[[ Source data, beginning ]]
(** [pci_find] takes its class code as 16 bits and then compares bits 16-23,
    so it never finds a device of a class other than 0x00xxxx, and since its IDs
    are 16 bits wide, [PCI_ANY] is no wildcard either. *)
Theorem pci_find_classified device_id vendor_id class_code s :
  Forall (λ d, Z.land (pd_class_code d) 16711680 <> 0 \/ pd_device_id d = 0) (pci_devices (m_pci s)) ->
  pci_find device_id vendor_id class_code s = inr (None, s).
Proof.
  intros Hc. unfold pci_find. run. destruct (_ =? 0); [done|].
  destruct (list_find _ _) as [[i d]|] eqn:E; [|done]. exfalso. apply list_find_Some in E as (Hi & Hm & _).
  apply lookup_take_Some in Hi as [Hi _]. rewrite Forall_lookup in Hc. specialize (Hc _ _ Hi).
  revert Hm. unfold pci_match. destruct (pd_device_id d =? 0) eqn:E0; [done|]. bool_to_prop.
  pose proof (u16_range device_id). pose proof (u16_range vendor_id). pose proof (u16_range class_code) as Hr.
  unfold PCI_ANY. rewrite (proj2 (Z.eqb_neq (u16 class_code) (-1))) by lia.
  assert (Z.land (u16 class_code) 16711680 = 0) as ->.
  { rewrite Z.land_comm. apply (land_shifted 16 255); [lia|]. change (2 ^ 16) with 65536. lia. }
  rewrite (proj2 (Z.eqb_neq 0 _)) by lia. cbn [negb andb orb].
  destruct (negb (u16 device_id =? -1) && _); [done|]. by destruct (negb (u16 vendor_id =? -1) && _).
Qed.

(** An Ethernet card, class 0x020000. *)
Definition ethernet_card : pci_device := mkPciDevice 0 3 0 8192 4130 131072 0 0 0 0 (replicate 6 zero_bar).

Lemma pci_find_classified_witness :
  pci_find 8192 4130 131072 (set_m_pci (mkPci [ethernet_card] 1) blank) = inr (None, set_m_pci (mkPci [ethernet_card] 1) blank).
Proof.
  apply (pci_find_classified 8192 4130 131072 (set_m_pci (mkPci [ethernet_card] 1) blank)).
  constructor; [left; vm_compute; discriminate|constructor].
Defined.

Lemma pci_address_layout_witness :
  pci_address 1 3 0 16 = 2147555344 /\ (pci_address 1 3 0 16 = pci_address 1 3 0 20 -> (1, 3, 0, 16) = (1, 3, 0, 20)).
Proof. apply (pci_address_layout 1 3 0 16 1 3 0 20); lia || reflexivity. Defined.

Lemma decode_memory_bar_witness :
  bar_start (decode_bar 4026531848 4294963208) = 4026531840 /\ bar_end (decode_bar 4026531848 4294963208) = 4026535935.
Proof. destruct (decode_memory_bar 4026531840 12 8) as (_ & _ & H1 & H2); [lia|lia|vm_compute; discriminate|reflexivity|lia|reflexivity|]. split; [exact H1|exact H2]. Defined.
[[ Source data, end ]]
# Your instructions
Once you reach the line with "assert (Z.land (u16" in the data above, copy it and every line after it exactly, up to and including the line with "(** An Ethernet card, class 0x020000. *)".

# Task response
  assert (Z.land (u16 class_code) 16711680 = 0) as ->.
  { rewrite Z.land_comm. apply (land_shifted 16 255); [lia|]. change (2 ^ 16) with 65536. lia. }
  rewrite (proj2 (Z.eqb_neq 0 _)) by lia. cbn [negb andb orb].
  destruct (negb (u16 device_id =? -1) && _); [done|]. by destruct (negb (u16 vendor_id =? -1) && _).
Qed.

(** An Ethernet card, class 0x020000. *)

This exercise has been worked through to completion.